Sounds like low-life.
>"sirblob" <sirb...@hotmail.com> wrote in message
>news:1170564279....@a34g2000cwb.googlegroups.com...
...
>> there's more from where that came from.
>> what a master the neo-classicist ingres be. and so many people are
>> aware of such beauty. if only academics were. if only they listened
>> to us the middlebrows' appeals to higher authority. long live ingres!
>> long live ingres! long live ingres!
>>
>
> Didn't some physician who was also an artist prove that there
>are a few extra vertebrae in that spine?
Is that like Spinal Tap going to 11, and all?
Lee Rudolph
Nah, more like a no-life; low-lifes even when not intelligent tend to be
interestingly cunning. Given this guy's lack of skill, knowledge,
imagination, and his reliance on a few tired phrases endlessly repeated I'd
hazard he's probably a Microsoft Helpdesk type....
CB
LOL! given your track record in admitting you can't understand
''french philosophy'', any reception of ''skill, knowledge,
imagination and heterogeneity of perception' on your part would, in
fact, imply a lack of skill, knowledge, imagination and heterogeneous
perception capacities on my part. every bit as explainable as the
shortcomings of the pre-20th century art history you revere and the
middlbrow crap you pretend you don't have to defend today.
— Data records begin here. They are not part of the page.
(** C33. pick_next chooses by earliest eligible virtual deadline: among the
    READY threads [q] of the CPU, in deadline order, the first whose start time
    is not after the queue's virtual time; if there is none, the one that has
    consumed least virtual time, oldest first; if [q] is empty, the idle
    thread. *)
Theorem pick_next_eevdf (s : sched) c :
  reachable s -> (c < 16)%nat ->
  exists q next, ordered (thread_cmp (threads s)) (rb_of <$> q) /\
    (forall t, t ∈ q <-> exists th, threads s !! t = Some th /\ state th = THREAD_READY /\
                          th_cpu th = Z.of_nat c /\ ~ is_idle idle_threads t) /\
    pick_next s c = Some next /\
    pick_ok (threads s) (min_vruntime (rqs s c)) q (idle (rqs s c)) next.
Proof.
  intros Hr Hc. destruct (reach_good s Hr) as ((Q & R & L & live & Hp & _ & _ & HR) & _).
  pose proof (p_q _ _ _ _ _ Hp) as Hq. eexists (Q c), _.
  split; [by apply (q_ord _ _ _ Hq)|]. split; [|split; [by apply (pick_next_list _ _ _ _ Hq)|apply pick_list_ok]].
  intros t. split; [by apply (q_thr _ _ _ Hq)|]. intros (th & Hth & Hs & Hcpu & Hni).
  destruct (p_thr _ _ _ _ _ Hp t th Hth) as (Hpl & _). unfold place in Hpl.
  rewrite Hs, Hcpu, Nat2Z.id in Hpl. naive_solver.
Qed.

(** The virtual time of an online CPU never goes back. *)
Theorem sched_virtual_time_monotone (s s' : sched) c :
  reachable s -> rtc sstep s s' -> online s c ->
  online s' c /\ min_vruntime (rqs s c) <= min_vruntime (rqs s' c).
Proof.
  intros Hr Hs. pose proof (reach_good s Hr) as Hg. clear Hr.
  induction Hs as [s|s s1 s2 Hs _ IH]; intros Hon; [split; [done|lia]|].
  destruct (sstep_ran _ _ _ _ _ _ s s1 Hg Hs) as [Hg1 Hm Ho].
  destruct (IH Hg1 (Ho c Hon)) as [? ?]. split; [done|]. specialize (Hm c Hon). lia.
Qed.

(** A tick leaves no CPU idle while it has work: if CPU [c] runs its idle
    thread after a tick, no thread is READY on it. *)
Theorem sched_tick_work_conserving (s s' : sched) c t th :
  reachable s -> (c < 16)%nat -> online s c -> sched_tick s c = Some s' ->
  current (rqs s' c) = idle (rqs s' c) ->
  threads s' !! t = Some th -> state th = THREAD_READY -> th_cpu th <> Z.of_nat c.
Proof.
  intros Hr Hc Hon Ht Hcur Hth Hs. destruct (reach_good s Hr) as (Hwf & _ & Hup).
  destruct (sched_tick_spec _ _ s c Hwf Hc Hup) as (s2 & Ht2 & _ & Hst). rewrite Ht in Ht2. injection Ht2 as <-.
  by eapply (Hst Hon).
Qed.

(** A new thread is READY on an online CPU with the shortest queue, and
    nothing else changes state or CPU. *)
Theorem sched_create_least_loaded (s s' : sched) cpu name fn arg w t :
  reachable s -> room s -> sched_thread_create sched_thread_enter s cpu name fn arg w = Some (s', t) -> t <> 0 ->
  exists b, shortest s b /\ pool s !! t = None /\
    pool s' = <[t := (THREAD_READY, Z.of_nat b)]> (pool s).
Proof.
  intros Hr Hrm Hc Ht. destruct (reach_good s Hr) as (Hwf & Hon & _).
  destruct (sched_thread_create_spec _ _ sched_thread_enter s cpu name fn arg w 0 Hwf ltac:(lia) Hon Hrm) as (s2 & t2 & Hc2 & _ & Hx).
  rewrite Hc in Hc2. injection Hc2 as <- <-. by apply Hx.
Qed.

(** load_balance does nothing when no other online CPU has two queued
    threads; otherwise it moves one thread from a busiest such CPU. *)
Theorem load_balance_moves_one (s s' : sched) dst :
  reachable s -> (dst < 16)%nat -> online s dst -> load_balance s dst = Some s' -> balanced s s' dst.
Proof.
  intros Hr Hd Hon Hb. destruct (reach_good s Hr) as (Hwf & _).
  destruct (load_balance_spec _ _ s dst Hwf Hd Hon) as (s2 & Hb2 & _ & Hbal). rewrite Hb in Hb2.
  by injection Hb2 as <-.
Qed.

(** Every thread with a stack of its own, and its stack, are blocks of the
    heap in use, and these blocks are all different. *)
Theorem sched_memory_apart (s : sched) :
  reachable s ->
  exists live, al_inv (heap s) live /\
    forall t th, threads s !! t = Some th -> kstack_base th <> 0 ->
      t ∈ live /\ kstack_base th ∈ live /\
      forall t' th', threads s !! t' = Some th' -> kstack_base th' <> 0 ->
        kstack_base th <> t' /\ (t <> t' -> kstack_base th <> kstack_base th').
Proof.
  intros Hr. destruct (reach_good s Hr) as ((Q & R & L & live & _ & Hrest & _ & _) & _).
  exists live. split; [apply Hrest|]. intros t th Hth Hk. pose proof (infos_lookup _ _ _ Hth) as Hi.
  destruct (r_thr _ _ _ _ _ _ Hrest t _ Hi) as [_ [[? _]|(_ & Htl & Hkl & _)]]; [done|].
  split; [done|]. split; [done|]. intros t' th' Hth' Hk'. pose proof (infos_lookup _ _ _ Hth') as Hi'.
  destruct (r_thr _ _ _ _ _ _ Hrest t' _ Hi') as [_ [[? _]|(_ & Htl' & _)]]; [done|].
  destruct (r_kst _ _ _ _ _ _ Hrest t _ t' _ Hi Hi' Hk) as [Hx Hy]. split; [by apply Hx|]. intros Hne Heq. by apply Hne, Hy.
Qed.

(** The thread list holds exactly the threads that are not waiting to be
    freed, each once; the walks over it terminate, sched_thread_count counts
    it, sched_get_thread indexes it and sched_get_thread_by_tid searches it. *)
Theorem sched_list_exact (s : sched) :
  reachable s ->
  exists L, NoDup L /\
    (forall t, t ∈ L <-> exists th, threads s !! t = Some th /\ ~ (state th = THREAD_ZOMBIE /\ kstack_base th <> 0)) /\
    snd <$> sched_thread_count s = Some (u32 (Z.of_nat (length L))) /\
    (forall idx, 0 <= idx -> snd <$> sched_get_thread s idx = Some (nth (Z.to_nat idx) L 0)) /\
    (forall id, snd <$> sched_get_thread_by_tid s id = Some (first_tid s id L)).
Proof.
  intros Hr. destruct (reach_good s Hr) as ((Q & R & L & live & _ & Hrest & Hl & _) & _).
  destruct (walks_spec _ _ s L live _ Hrest) as (l & Hlk & Hcnt & Hnth & Htid).
  exists L. split; [apply Hrest|]. split; [|split; [|split]].
  - intros t. rewrite (Hl t). split.
    + intros (i & (th & Hth & ->)%infos_inv & Hnr). exists th. split; [done|]. intros [Hz Hk]. apply Hnr.
      split; [|done]. by apply bool_decide_eq_true.
    + intros (th & Hth & Hnr). exists (info_of th). split; [by apply infos_lookup|]. intros [Hz Hk]. apply Hnr.
      split; [|done]. by apply bool_decide_eq_true in Hz.
  - unfold sched_thread_count. rewrite Hlk. cbn [mbind option_bind]. by rewrite Hcnt.
  - intros idx Hi. unfold sched_get_thread. rewrite Hlk. cbn [mbind option_bind]. by rewrite Hnth.
  - intros id. unfold sched_get_thread_by_tid. rewrite Hlk. cbn [mbind option_bind]. by rewrite Htid.
Qed.
End props.

(** ** An instance: the red-black tree and the kernel heap *)

Definition wit_base : Z := 1048576.
#[local] Instance wit_alloc : Allocator kheap := kheap_allocator wit_base 1 0.
#[local] Instance wit_alloc_laws : AllocatorLaws kheap.
Proof. apply kheap_allocator_laws; [exact wit_pool|by left|lia]. Qed.

Definition wit_boot : Z := 2048.
Definition wit_idle (c : nat) : Z := 4096 + 256 * Z.of_nat c.

#[local] Instance wit_layout : Layout (H := gmap Z rb_node) (A := kheap) wit_boot wit_idle.
Proof.
  unfold wit_boot, wit_idle. split.
  - intros c c' _ _. lia.
  - intros (c & Hc & Heq). lia.
  - intros t Ht. simpl. unfold addr_ok, rb_of, RB_OFF, wit_base.
    destruct Ht as [(c & Hc & ->)| ->]; (split; [lia|]); (split; [lia|]); (split; [lia|]); [|done].
    apply Z.even_spec. exists (2048 + 128 * Z.of_nat c + 64). lia.
  - intros t [Hlo _] Ht He. simpl. unfold addr_ok, rb_of, RB_OFF. unfold wit_base in Hlo. split; [lia|].
    rewrite Z.even_add, He. done.
Qed.

Definition wit_sched : sched (H := gmap Z rb_node) (A := kheap) :=
  Sched ∅ ∅ (kmalloc_init wit_base wit_heap 1) (fun _ => zero_rq) 0 spinlock_init 1 false 0 ∅ [].

Abbreviation wit_reachable := (reachable wit_boot wit_idle 0 (fun _ => 0) (fun _ => 0) 0 0).

Lemma wit_reach : exists s : sched (H := gmap Z rb_node) (A := kheap),
  wit_reachable s /\ online s 0 /\ current (rqs s 0%nat) = wit_boot /\
  pool s = <[wit_idle 0 := (THREAD_READY, 0)]> {[ wit_boot := (THREAD_RUNNING, 0) ]}.
Proof.
  assert (Hp : pristine wit_sched).
  { split; [done|]. split; [done|]. split; [done|]. split; [done|]. exists ∅. split; [|done].
    apply init_kinv; [lia|]. apply (kmalloc_init_ok wit_base wit_pool 1). lia. }
  destruct (sched_init_spec wit_boot wit_idle 0 (fun _ => 0) (fun _ => 0) 0 0 wit_sched 0 Hp)
    as (s & Hi & _ & Hon & _ & Hcur & Hpool).
  exists s. split; [|done]. exists wit_sched, 0, s. split; [done|]. split; [exact Hi|apply rtc_refl].
Qed.

Abbreviation wit_exec := (exec (H := gmap Z rb_node) (A := kheap) wit_idle (fun _ => 0) (fun _ => 0) 0 0).


(** ** Witnesses on the small kernel *)

Lemma ex_wit_run l (P : ex_state -> bool) :
  (s ← ex_run l; Some (P s)) = Some true -> exists s, ex_run l = Some s /\ ex_reachable s /\ P s = true.
Proof.
  intros (s & Hs & [= Hp])%bind_Some. exists s. split; [done|]. split; [by eapply ex_run_reachable|done].
Qed.

Abbreviation ex_exec := (exec (H := gmap Z rb_node) (A := Z) ex_idle ex_zero ex_zero 0 0).
Abbreviation ex_sstep := (sstep (H := gmap Z rb_node) (A := Z) ex_idle ex_zero ex_zero 0 0).

(** Two threads queued behind the boot thread, a second CPU idle. *)
Definition busy : list call := race_run.


Lemma sched_running_exact_witness : exists (s : ex_state) th, threads s !! ex_boot = Some th /\
  (state th = THREAD_RUNNING <-> exists c, (c < 16)%nat /\ online s c /\ current (rqs s c) = ex_boot) /\
  (forall c, (c < 16)%nat -> online s c -> current (rqs s c) = ex_boot -> th_cpu th = Z.of_nat c).
Proof.
  destruct (ex_wit_run busy (fun s => bool_decide (is_Some (threads s !! ex_boot)))) as (s & _ & Hr & Hx); [by vm_compute|].
  apply bool_decide_eq_true in Hx as [th Hth]. exists s, th. split; [exact Hth|].
  apply (sched_running_exact ex_boot ex_idle 0 ex_zero ex_zero 0 0 s ex_boot th Hr Hth).
Defined.


Lemma pick_next_eevdf_witness : exists (s : ex_state) q next,
  nr_running (rqs s 0%nat) = 2 /\ pick_next s 0 = Some next /\
  pick_ok (threads s) (min_vruntime (rqs s 0%nat)) q (idle (rqs s 0%nat)) next.
Proof.
  destruct (ex_wit_run busy (fun s => nr_running (rqs s 0%nat) =? 2)) as (s & _ & Hr & Hx); [by vm_compute|].
  destruct (pick_next_eevdf ex_boot ex_idle 0 ex_zero ex_zero 0 0 s 0 Hr ltac:(lia)) as (q & next & _ & _ & Hn & Hp).
  apply Z.eqb_eq in Hx. exists s, q, next. split; [exact Hx|]. split; [exact Hn|exact Hp].
Defined.

Lemma sched_virtual_time_monotone_witness : exists s s' : ex_state, rtc ex_sstep s s' /\
  online s' 0 /\ min_vruntime (rqs s 0%nat) <= min_vruntime (rqs s' 0%nat).
Proof.
  destruct (ex_wit_run busy (fun s => negb (idle (rqs s 0%nat) =? 0) &&
    match ex_exec s (CallTick 0 0) with Some s' => true | None => false end))
    as (s & _ & Hr & [Hon Hx]%andb_true_iff); [by vm_compute|].
  destruct (ex_exec s (CallTick 0 0)) as [s'|] eqn:Hs; [|discriminate Hx]. exists s, s'.
  apply negb_true_iff, Z.eqb_neq in Hon.
  assert (Hstep : rtc ex_sstep s s').
  { apply rtc_once. apply (SCall _ _ _ _ _ s (CallTick 0 0)); [simpl; lia|exact Hs]. }
  split; [exact Hstep|].
  apply (sched_virtual_time_monotone ex_boot ex_idle 0 ex_zero ex_zero 0 0 s s' 0 Hr Hstep Hon).
Defined.

(** The boot thread blocks with nothing else to run. *)
Lemma sched_tick_work_conserving_witness : exists (s' : ex_state) th,
  current (rqs s' 0%nat) = idle (rqs s' 0%nat) /\ threads s' !! ex_boot = Some th /\
  (state th = THREAD_READY -> th_cpu th <> Z.of_nat 0).
Proof.
  destruct (ex_wit_run [CallBlock 0] (fun s => negb (idle (rqs s 0%nat) =? 0) &&
    match sched_tick s 0 with
    | Some s' => (current (rqs s' 0%nat) =? idle (rqs s' 0%nat)) && bool_decide (is_Some (threads s' !! ex_boot))
    | None => false end))
    as (s & _ & Hr & [Hon Hx]%andb_true_iff); [by vm_compute|].
  destruct (sched_tick s 0) as [s'|] eqn:Hs; [|discriminate Hx].
  apply andb_true_iff in Hx as [Hcur Hth]. apply Z.eqb_eq in Hcur. apply bool_decide_eq_true in Hth as [th Hth].
  apply negb_true_iff, Z.eqb_neq in Hon. exists s', th. split; [exact Hcur|]. split; [exact Hth|]. intros Hready.
  apply (sched_tick_work_conserving ex_boot ex_idle 0 ex_zero ex_zero 0 0 s s' 0 ex_boot th Hr ltac:(lia) Hon Hs Hcur Hth Hready).
Defined.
and even if you were competent, your sentences wouldn't count since
your ideology is just as thin and twisted as that of mani deli's. so,
really, no need for all the adjectives, decoration and rhetoric just
to hide the fact you were rooting for the likes of ingres all this
time.
tell me more about that zero sum equation you found so hard to
understand. maybe i can help you out. and you're allowed to ask one
question, balders:
and that's precisely what postmdernism has done, take away the
seriousness from the conservative traditional paradigm of art-as-
mimesis-and-commerce. the only rhetorical tool these very conservative
traditionalists have left is to use the very techniques duchamp and
warhol already used to ridicule them.
it's very easy to understand and, upsettingly, unempowering for you
middlebrows. with division and labour and specialisation, middlebrows
are just robots subjected to whatever instrumental rationality's in
fashion. and if artists have gone in ways you don't understand it's
simply because exposed to more art, they're better than you at
perception. tough luck.
and that's precisely what postmdernism has done,
and there was me - blaming it on the boogie......
take away the
seriousness from the conservative traditional paradigm of art-as-
mimesis-and-commerce. the only rhetorical tool these very conservative
traditionalists have left is to use the very techniques duchamp and
warhol already used to ridicule them.
do they?
no. beckham takes himself very seriously.
>
> take away the
> seriousness from the conservative traditional paradigm of art-as-
> mimesis-and-commerce. the only rhetorical tool these very conservative
> traditionalists have left is to use the very techniques duchamp and
> warhol already used to ridicule them.
>
> do they?
well, my darling james, there is one difference. duchamp and cezanne
were charming and efficient in their ridicule. the response from the
ingres crowd is just amusing simulation.